(** What a connection has kept of its stream. *)
Definition saved (c : conn_t) : list byte := take (rlen c) (rbuf c).

Definition conn_ok (c : conn_t) : Prop := length (rbuf c) = RBUF_LEN /\ length (wbuf c) = WBUF_LEN /\ (rlen c <= RBUF_LEN)%nat.

(** An event of an open connection: chunks to read, and sends that make progress. *)
Definition sock_ok (s : sock) : Prop := closed s = false /\ Forall (fun c => c <> []) (inbox s) /\ no_zero s.

Lemma chunks_le (l : list (list byte)) : Forall (fun c => c <> []) l -> (length l <= length (concat l))%nat.
Proof. induction 1 as [|c l Hc _ IH]; [done|]. destruct c; [done|]. cbn [concat length]. rewrite length_app. cbn [length]. lia. Qed.

Lemma event_batched_spec compat c s n rest :
  conn_ok c -> sock_ok s -> (rlen c + length (concat (inbox s)) < RBUF_LEN)%nat ->
  splits (saved c ++ concat (inbox s)) n rest -> (n * 78 <= WBUF_LEN)%nat ->
  exists c' s', event_batched garbage compat c s = Some (c', false, s') /\ conn_ok c' /\ saved c' = rest /\ sent s' = sent s ++ resps n.
Proof.
  intros (Hrb & Hwb & Hrl) (Hc & Hne & Hz) Hfit Hsp Hn. unfold event_batched.
  destruct (fill_rbuf_spec (RBUF_LEN + 2) (rbuf c) (rlen c) s Hrb Hc Hne) as (rb & -> & Hl & Ht);
    [pose proof (chunks_le _ Hne); lia | done|]. cbn [mbind option_bind].
  set (rl := (rlen c + length (concat (inbox s)))%nat) in *. change (take (rlen c) (rbuf c)) with (saved c) in Ht.
  destruct (answer_loop_spec compat _ n rest Hsp rl (take rl rb) 0 (wbuf c) 0) as (pos & wb & -> & Hp & Hd & Hlw & Hw);
    [by rewrite drop_0 | rewrite <- Ht, length_take; lia | lia | lia |]. cbn [mbind option_bind Nat.add] in *.
  rewrite length_take, Hl in Hp. rewrite take_0, app_nil_l in Hw.
  set (s1 := s <| inbox := [] |>). assert (Hz1 : no_zero s1) by done.
  set (s2 := if (0 <? n * 78)%nat then send_all (take (n * 78) wb) s1 else s1).
  assert (Hs2 : sent s2 = sent s ++ resps n).
  { unfold s2. destruct (Nat.ltb_spec 0 (n * 78)); [destruct (send_all_sent (take (n * 78) wb) s1 Hz1) as [-> _]; by rewrite Hw|].
    assert (n = 0)%nat as -> by lia. by rewrite app_nil_r. }
  assert (Hrest : rest = take (rl - pos) (drop pos rb)).
  { rewrite <- Hd. rewrite <- (take_drop rl rb) at 2. rewrite drop_app_le by (rewrite length_take; lia).
    symmetry. apply take_app_length'. rewrite length_drop, length_take. lia. }
  destruct (Nat.ltb_spec 0 pos) as [Hpos|Hpos].
  - unfold memmove_at. rewrite decide_True by lia. destruct (store_at_end 0 (take (rl - pos) (drop pos rb)) rb) as (E & Hl' & Ht');
      [rewrite length_take, length_drop; lia|]. rewrite E. cbn [mbind option_bind].
    exists (mkConn (take 0 rb ++ take (rl - pos) (drop pos rb) ++ drop (0 + length (take (rl - pos) (drop pos rb))) rb) (rl - pos) wb), s2.
    split; [done|]. split; [repeat split; cbn [rbuf wbuf rlen]; lia|]. split; [|done]. unfold saved. cbn [rlen rbuf].
    assert (Hk : length (take (rl - pos) (drop pos rb)) = (rl - pos)%nat) by (rewrite length_take, length_drop; lia).
    rewrite Hk in Ht' |- *. change (0 + (rl - pos))%nat with (rl - pos)%nat in *. rewrite Ht', take_0. done.
  - cbn [mbind option_bind]. exists (mkConn rb rl wb), s2. split; [done|]. split; [repeat split; cbn [rbuf wbuf rlen]; lia|]. split; [|done].
    unfold saved. cbn [rlen rbuf]. rewrite Hrest. assert (pos = O) as -> by lia. by rewrite Nat.sub_0_r, drop_0.
Qed.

- - - - - - -

What you are asked to do:
Once the line containing "rewrite Hk in" is found, please retype it and every remaining line of the listing above, exactly, with nothing else.

Solved exercise:
    rewrite Hk in Ht' |- *. change (0 + (rl - pos))%nat with (rl - pos)%nat in *. rewrite Ht', take_0. done.
  - cbn [mbind option_bind]. exists (mkConn rb rl wb), s2. split; [done|]. split; [repeat split; cbn [rbuf wbuf rlen]; lia|]. split; [|done].
    unfold saved. cbn [rlen rbuf]. rewrite Hrest. assert (pos = O) as -> by lia. by rewrite Nat.sub_0_r, drop_0.
Qed.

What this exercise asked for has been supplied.